(Beginning of Provided material)

Lemma stat_snapshot_is_stable_witness :
  let st' := (stat example_xhr "/a.txt" false (caller_cb VStats quiet)
                example_state).1 in
  size (heap st' 2%nat) = 2 ∧
  heap (run_sequence example_xhr example_toString
          [Call_preloadFile "/a.txt" []; Call_openSync "/a.txt" flag_r 0] st')
       2%nat
  = heap st' 2%nat.
Proof.
  cbv zeta.
  assert (Hfile : _index example_state !! "/a.txt"%string = Some (FileInode 0%nat))
    by (vm_compute; reflexivity).
  destruct (stat_snapshot_is_stable example_xhr example_toString "/a.txt" false
              quiet example_state 0%nat 2%nat
              [Call_preloadFile "/a.txt" []; Call_openSync "/a.txt" flag_r 0]
              example_state_allocated Hfile ltac:(vm_compute; reflexivity))
    as (_ & Hsize & Hstable).
  split; [|exact Hstable].
  rewrite Hsize. vm_compute. reflexivity.
Defined.
(** X3: in the fallback build, when [setitimer] fails [start] throws the
    text of [strerror(errno)] and leaves no trace but a new [_last]: the
    process state is as it was, a timer that was not started still refuses
    [wait], and any later [start] does what it would have done without the
    failed one. *)
Theorem X3_failed_start st t os (se : StartEnv) e :
  se_setitimer se <> 0 ->
  let '(r, t1, os1) := start false t os se in
  r = Throw (se_strerror se) /\ os1 = os /\
  _started t1 = _started t /\
  (_started t = false ->
   wait false st t1 e = (Throw "Timer: not started", t1)) /\
  (forall se', start false t1 os1 se' = start false t os se').
Proof.
  intros Hne. unfold start.
  destruct (Z.eqb_spec (se_setitimer se) 0) as [H0|_]; [contradiction|].
  simpl. split; [reflexivity|]. split; [reflexivity|].
  split; [reflexivity|]. split.
  - intros Hs. apply wait_not_started. exact Hs.
  - intros se'. destruct (se_setitimer se' =? 0); reflexivity.
Qed.

(** X4: a [start] on a timer that is running and past its first sample
    keeps the accumulator and does not ask for a new first sample: the
    next [wait] takes its cycle time, measured from the restart, into
    [_min] and [_max] like any other. *)
Theorem X4_restart_keeps_accumulator rt t os (se : StartEnv) t1 os1 e :
  _started t = true -> _first t = false ->
  start rt t os se = (Return tt, t1, os1) ->
  let t' := (wait rt true t1 e).2 in
  let dt := (to_seconds (we_now e) - to_seconds (se_now se))%dbl in
  (_n t1 = _n t /\ _min t1 = _min t /\ _max t1 = _max t /\
   _mean t1 = _mean t /\ _sd t1 = _sd t) /\
  _dt t' = dt /\
  _min t' = std_min (_min t) dt /\ _max t' = std_max (_max t) dt.
Proof.
  intros Hs Hf Hstart t' dt.
  apply start_frame in Hstart
    as (Hs1 & Hf1 & Hn & Hmin & Hmax & Hmean & Hsd & _ & _ & _ & _ & _ & Hl).
  rewrite Hf in Hf1.
  pose proof (wait_later_sample rt t1 e Hs1 Hf1) as (Hmin' & Hmax' & _).
  pose proof (wait_started rt true t1 e Hs1) as (_ & Hdt & _).
  cbv zeta in Hmin', Hmax', Hdt. rewrite Hl in Hmin', Hmax', Hdt.
  rewrite Hmin in Hmin'. rewrite Hmax in Hmax'.
  repeat split; assumption.
Qed.
(** C10. [setSelectedRepos(repos)] stores fresh cells only: none of the
    cells the model then owns existed before the call. Whatever code outside
    the class writes afterwards to cells the model does not own (the caller's
    array, the caller's repo objects, new cells), [getSelectedRepos()] returns
    an array whose elements equal, one by one, the repos as they were at the
    call; the returned array and objects are fresh as well, and a read writes
    no existing cell. [undefined] is stored and read back as [undefined]. *)
Theorem selectedRepos_isolated (h : Store) this :
  (forall (repos : loc) (h1 : Store) this1,
     liveArray h repos ->
     setSelectedRepos (Some repos) h this = (h1, this1) ->
     ownedCells h1 this1 ## dom h /\
     forall h2 : Store,
       outsideWrites (ownedCells h1 this1) h1 h2 ->
       exists (copy : loc) (h3 : Store),
         getSelectedRepos h2 this1 = (Some copy, h3, this1) /\
         reposValue h3 copy = reposValue h repos /\
         cellsOf h3 copy ## dom h2 /\
         ownedCells h1 this1 ⊆ dom h2 /\
         (forall l : loc, l ∈ dom h2 -> h3 !! l = h2 !! l)) /\
  (forall h' : Store,
     fst (setSelectedRepos None h this) = h /\
     getSelectedRepos h' (snd (setSelectedRepos None h this))
     = (None, h', snd (setSelectedRepos None h this))).
Proof.
  split; [|done].
  intros repos h1 this1 Hlive. unfold setSelectedRepos.
  destruct (mapSpread h repos) as [own h1'] eqn:Hset. intros [= <- <-].
  destruct (mapSpread_spec _ _ _ _ Hlive Hset) as (Hfresh & Hdom & Hframe & Hvals).
  unfold ownedCells. simpl. split; [done|].
  intros h2 Hwrites.
  pose proof (outsideWrites_owned _ _ _ Hwrites) as Hkept.
  assert (Harr : array_at h2 own = array_at h1' own).
  { apply array_at_agree, Hkept. unfold cellsOf. set_solver. }
  assert (Helems : forall r : loc, r ∈ array_at h1' own -> h2 !! r = h1' !! r).
  { intros r Hr. apply Hkept. unfold cellsOf. set_solver. }
  assert (Hsub : cellsOf h1' own ⊆ dom h2).
  { intros l Hl. apply elem_of_dom. rewrite (Hkept l Hl). apply elem_of_dom. auto. }
  assert (Hlive2 : liveArray h2 own).
  { unfold liveArray. rewrite Harr. apply Forall_forall. intros r Hr.
    apply Hsub. unfold cellsOf. set_solver. }
  unfold getSelectedRepos. simpl.
  destruct (mapSpread h2 own) as [copy h3] eqn:Hget.
  destruct (mapSpread_spec _ _ _ _ Hlive2 Hget) as (Hfresh' & _ & Hframe' & Hvals').
  exists copy, h3. split; [done|]. split; [|done].
  rewrite Hvals', <- Hvals. unfold reposValue. rewrite Harr.
  apply Forall_fmap_ext_1, Forall_forall. intros r Hr.
  by apply object_at_agree, Helems.
Qed.

End Properties.

(** ** Further properties of the transcript *)

Section MoreProperties.
Context `{C : Collaborators}.
Implicit Types (this : SimpleChatModel) (l : list ChatMessage) (m : ChatMessage).

(** *** What a call did, read back from its result *)

Lemma speaker_is_last_snoc l m (s : Speaker) :
  speaker_is (last (l ++ [m])) s = Speaker_eqb (speaker m) s.
Proof. by rewrite last_snoc. Qed.

Lemma addHumanMessage_cases this (a : MessageSansSpeaker) :
  (speaker_is (last (messages this)) human = false /\
   addHumanMessage a this
   = (Normal tt, with_messages this (messages this ++ [humanTurn a]))) \/
  (speaker_is (last (messages this)) human = true /\
   addHumanMessage a this
   = (Throw "Cannot add a user message after a user message", this)).
Proof.
  unfold addHumanMessage, bind, messages_at. rewrite at_last.
  destruct (speaker_is (last (messages this)) human); [right|left]; done.
Qed.

Lemma addBotMessage_cases this (a : MessageSansSpeaker) (d : option string) :
  (speaker_is (last (messages this)) assistant = false /\
   addBotMessage a d this
   = (Normal tt, with_messages this (messages this ++ [assistantTurn a d None]))) \/
  (exists l m,
      messages this = l ++ [m] /\ speaker m = assistant /\ JS.truthy (text m) = true /\
      addBotMessage a d this
      = (Throw "Cannot add a bot message after a bot message", this)) \/
  (exists l m,
      messages this = l ++ [m] /\ speaker m = assistant /\ JS.truthy (text m) = false /\
      addBotMessage a d this
      = (Normal tt, with_messages this (l ++ [assistantTurn a d (error m)]))).
Proof.
  destruct (speaker_is (last (messages this)) assistant) eqn:Hs.
  - right. destruct (messages this) as [|m l _] eqn:E using rev_ind; [done|].
    rewrite speaker_is_last_snoc in Hs. apply Speaker_eqb_eq in Hs.
    destruct (JS.truthy (text m)) eqn:Ht; [left|right]; exists l, m; repeat split; try done.
    + eapply addBotMessage_throws; [|done|done]. by rewrite E, last_snoc.
    + by apply addBotMessage_replaces.
  - left. split; [done|]. by apply addBotMessage_appends.
Qed.

Lemma addErrorAsBotMessage_cases this (e : Error) :
  (speaker_is (last (messages this)) assistant = false /\
   addErrorAsBotMessage e this
   = (Normal tt,
      with_messages this (messages this ++ [errorTurn None (errorToChatError e)]))) \/
  (exists l m,
      messages this = l ++ [m] /\ speaker m = assistant /\
      addErrorAsBotMessage e this
      = (Normal tt, with_messages this (l ++ [errorTurn (Some m) (errorToChatError e)]))).
Proof.
  destruct (speaker_is (last (messages this)) assistant) eqn:Hs.
  - right. destruct (messages this) as [|m l _] eqn:E using rev_ind; [done|].
    rewrite speaker_is_last_snoc in Hs. apply Speaker_eqb_eq in Hs.
    exists l, m. repeat split; try done. by apply addErrorAsBotMessage_replaces.
  - left. split; [done|]. by apply addErrorAsBotMessage_appends.
Qed.

Lemma setLastMessageContext_cases this (items : list ContextItem) :
  (messages this = [] /\
   setLastMessageContext items this = (Throw "no last message", this)) \/
  (exists l m,
      messages this = l ++ [m] /\ speaker m = assistant /\
      setLastMessageContext items this
      = (Throw "Cannot set new context used for bot message", this)) \/
  (exists l m,
      messages this = l ++ [m] /\ speaker m = human /\
      setLastMessageContext items this
      = (Normal tt,
         with_messages this
           (l ++ [set_contextFiles m
                    (List.filter (fun c => negb (isCodyIgnoredFile (uri c))) items)]))).
Proof.
  destruct (messages this) as [|m l _] eqn:E using rev_ind.
  - left. split; [done|].
    unfold setLastMessageContext, bind, messages_at. by rewrite at_last, E.
  - right. destruct (speaker m) eqn:Hm; [right|left]; exists l, m; repeat split; try done.
    + by apply setLastMessageContext_assigns.
    + unfold setLastMessageContext, bind, messages_at.
      by rewrite at_last, E, last_snoc, Hm.
Qed.

Lemma removeMessagesFromIndex_cases this (index : Z) (expected : Speaker) :
  (exists msg,
      speakerOf (JS.at_ (messages this) index) <> Some expected /\
      removeMessagesFromIndex index expected this = (Throw msg, this)) \/
  (exists (k : nat) m,
      (k < length (messages this))%nat /\ messages this !! k = Some m /\
      speaker m = expected /\
      Z.of_nat k
      = (if index <? 0 then Z.of_nat (length (messages this)) + index else index) /\
      removeMessagesFromIndex index expected this
      = (Normal tt, with_messages this (take k (messages this)))).
Proof.
  unfold removeMessagesFromIndex, bind, isEmpty, messages_at, messages_splice, speaker_is.
  destruct (JS.at_ (messages this) index) as [m|] eqn:Hat.
  - destruct (at_Some_position _ _ _ Hat) as (k & Hk & Hm & Hidx & Hstart).
    destruct (Z.eqb_spec (Z.of_nat (length (messages this))) 0); [lia|].
    rewrite Hat. change (speakerOf (Some m)) with (Some (speaker m)).
    destruct (Speaker_eqb (speaker m) expected) eqn:Es; cbn [negb].
    + right. exists k, m. apply Speaker_eqb_eq in Es.
      repeat split; try done. unfold JS.splice. by rewrite Hstart.
    + left. eexists. split; [|done]. apply Speaker_eqb_neq in Es. congruence.
  - left. destruct (Z.eqb_spec (Z.of_nat (length (messages this))) 0);
      [by eexists|]. rewrite Hat. by eexists.
Qed.
(** X4.  [Normalize] is idempotent on a curve whose first point has the
    largest abscissa (and some point apart from it): it succeeds and a
    second [Normalize] changes nothing. *)
Theorem Normalize_idempotent (self : BasicProfile2D.t) (p1 : point)
    (rest : list point) :
  BasicProfile2D.data self = Some (p1 :: rest) ->
  (exists p, In p rest /\ 0 < Vector.norm (psub p p1)) ->
  (forall p, In p rest -> px p <= px p1) ->
  exists self' : BasicProfile2D.t,
    BasicProfile2D.Normalize self = (self', Ok tt) /\
    BasicProfile2D.Normalize self' = (self', Ok tt).
Proof.
  intros Hdata (q & Hq & Hqpos) Hleft.
  pose proof (farthest_inv p1 (p1 :: rest) (0, None) eq_refl) as Hinv.
  rewrite <- farthest_fold in Hinv. simpl in Hinv.
  destruct (BasicProfile2D.farthest p1 (p1 :: rest)) as [dmax nose] eqn:Hfar.
  simpl in Hinv. destruct Hinv as (_ & Hmax & Hnose).
  destruct nose as [nose|];
    [|exfalso; destruct Hnose as (Hd & _);
      specialize (Hmax q (or_intror Hq)); lra].
  destruct Hnose as (Hd & Hpos & [Hin|Hin]); [|discriminate].
  assert (Hpx : px nose <= px p1)
    by (destruct Hin as [<-|Hin]; [lra | apply Hleft, Hin]).
  rewrite Hd in Hpos.
  destruct (normalized_first_point p1 nose Hpos) as (_ & _ & Hfirst).
  specialize (Hfirst Hpx).
  set (m := normalizing_matrix p1 nose dmax).
  set (f := fun p : point => mdot m (psub p nose)).
  assert (Hf1 : f p1 = (1, 0)) by (unfold f, m; rewrite Hd; exact Hfirst).
  assert (Hfn : f nose = (0, 0)).
  { unfold f. destruct m as [[m11 m12] [m21 m22]].
    unfold mdot, pdot, psub, px, py; simpl. split_pairs; ring. }
  assert (Hscale : forall p, Vector.norm (psub (f p) (f p1))
                             = / dmax * Vector.norm (psub p p1)).
  { intros p. unfold f. rewrite mdot_psub. unfold m. rewrite Hd.
    apply (normalizing_matrix_norm p1 nose (psub p p1) Hpos). }
  assert (Hinvpos : 0 < / dmax) by (rewrite Hd; apply Rinv_0_lt_compat, Hpos).
  assert (Hfar' : BasicProfile2D.farthest (1, 0) ((1, 0) :: map f rest)
                  = (1, Some (0, 0))).
  { rewrite <- Hf1 at 1 2.
    change (f p1 :: map f rest) with (map f (p1 :: rest)).
    rewrite farthest_fold.
    replace (0, @None point)
      with (/ dmax * fst (0, @None point), option_map f (snd (0, @None point)))
      by (simpl; f_equal; ring).
    rewrite (farthest_map f p1 (/ dmax) Hinvpos Hscale).
    rewrite <- farthest_fold, Hfar. simpl.
    rewrite Hfn. f_equal. field. rewrite Hd. lra. }
  exists (BasicProfile2D.mk (Some ((1, 0) :: map f rest))
            (BasicProfile2D.noseindex self)).
  split.
  - rewrite (Normalize_run self p1 nose rest dmax Hdata Hfar).
    fold m. change (fun i : point => mdot m (psub i nose)) with f.
    simpl map. rewrite Hf1. reflexivity.
  - apply Normalize_fixed, Hfar'.
Qed.
(** The counters of the sampling loop of [detect_date_columns], with the
    arguments of the calls of [pd.to_datetime] it makes, in order. *)
Record tally : Type := mkTally {
  date_indicators : nat;
  total_sampled : nat;
  parse_calls : list string
}.

Definition keywords : list string :=
  ["date"; "time"; "datetime"; "timestamp"; "created"; "modified"].

Definition separators : list string := ["-"; "/"; ":"; " "].

(** Line 16: [any(keyword in col_lower for keyword in [...])] *)
Definition name_is_date (col : string) : bool :=
  let col_lower := PyStr.lower col in
  existsb (fun keyword => PyStr.contains keyword col_lower) keywords.

(** Line 41: [any(sep in val_str ...) and any(char.isdigit() ...)] *)
Definition looks_like_date (val_str : string) : bool :=
  existsb (fun sep => PyStr.contains sep val_str) separators
  && PyStr.any_char PyStr.isdigit val_str.

(** Line 50: [date_indicators / total_sampled > 0.3], the true division of
    two small integers and a comparison of binary64 floats. *)
Definition float_of_nat (n : nat) : float :=
  PrimFloat.of_uint63 (Uint63.of_Z (Z.of_nat n)).

Definition ratio_exceeds (indicators total : nat) : bool :=
  PrimFloat.ltb 0.3%float (PrimFloat.div (float_of_nat indicators) (float_of_nat total)).

Definition significant (t : tally) : bool :=
  (0 <? total_sampled t) && ratio_exceeds (date_indicators t) (total_sampled t).

Section Cleaner.

(** [pd.to_datetime], from pandas.
    - [to_datetime_scalar s]: whether [pd.to_datetime(s)] returns for the
      string [s]; otherwise it raises [ValueError] or [TypeError] (the parser's
      and the bounds errors are [ValueError]s).
    - [to_datetime_error vs]: the exception [pd.to_datetime(series,
      errors='coerce', ...)] raises on the values [vs], if it raises.
    - [to_datetime_value vs v]: when it does not raise, the timestamp parsed
      from the value [v] of that series, if [v] parses ([vs] is there because
      pandas may infer one format for the whole series). *)
Variable to_datetime_scalar : string -> bool.
Variable to_datetime_error : list cell -> option string.
Variable to_datetime_value : list cell -> cell -> option string.

(** [pd.to_datetime(s, errors='coerce', infer_datetime_format=True)] *)
Definition to_datetime_coerce (s : Series) : string + Series :=
  match to_datetime_error (s_values s) with
  | Some e => inl e
  | None =>
      inr (mkSeries datetime64
             (map (fun v => match to_datetime_value (s_values s) v with
                            | Some t => CTime t
                            | None => CNaT
                            end) (s_values s)))
  end.

(** ** [detect_date_columns] *)

(** Lines 14-17: the loop over the column names. *)
Definition name_pass (df : DataFrame) : list string :=
  fold_left (fun date_columns col =>
               if name_is_date col then date_columns ++ [col] else date_columns)
    (columns df) [].

(** Lines 33-47: the body of the loop over the sampled values. *)
Definition inspect (t : tally) (val : cell) : tally :=
  if isna val || negb (is_str_int_float val) then t
  else
    let val_str := py_str val in
    let total := S (total_sampled t) in
    if looks_like_date val_str then
      mkTally
        (if to_datetime_scalar val_str then S (date_indicators t)
         else date_indicators t)
        total (parse_calls t ++ [val_str])
    else mkTally (date_indicators t) total (parse_calls t).

Definition sample_values (df : DataFrame) (col : string) : list cell :=
  s_values (head 20 (dropna (getitem df col))).

Definition inspect_column (df : DataFrame) (col : string) : tally :=
  fold_left inspect (sample_values df col) (mkTally 0 0 []).

(** Lines 20-51: the body of the loop over the columns; the state is
    [date_columns] and the calls of [pd.to_datetime] so far, each with the
    column it was made for. *)
Definition content_step (df : DataFrame)
  (st : list string * list (string * string)) (col : string)
  : list string * list (string * string) :=
  let (date_columns, calls) := st in
  if in_list col date_columns then st
  else if length (sample_values df col) =? 0 then st
  else
    let t := inspect_column df col in
    (if significant t then date_columns ++ [col] else date_columns,
     calls ++ map (pair col) (parse_calls t)).

Definition detect_date_columns_traced (df : DataFrame)
  : list string * list (string * string) :=
  fold_left (content_step df) (columns df) (name_pass df, []).

Definition detect_date_columns (df : DataFrame) : list string :=
  fst (detect_date_columns_traced df).

(** ** [convert_to_datetime] *)

(** Lines 61-70: the body of the loop, on the working copy. *)
Definition convert_step (st : DataFrame * list warning) (col : string)
  : DataFrame * list warning :=
  let (df_converted, warnings) := st in
  if negb (in_list col (columns df_converted)) then st
  else
    match to_datetime_coerce (getitem df_converted col) with
    | inr s => (setitem df_converted col s, warnings)
    | inl e => (df_converted, warnings ++ [(col, e)])
    end.

Definition convert_to_datetime (df : DataFrame) (date_columns : list string)
  : DataFrame * list warning :=
  fold_left convert_step date_columns (df, []).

(End of Provided material)

:: What you should do ::
Pull out all lines in the data above that include "ValueError".

:: Task output ::
      string [s]; otherwise it raises [ValueError] or [TypeError] (the parser's
      and the bounds errors are [ValueError]s).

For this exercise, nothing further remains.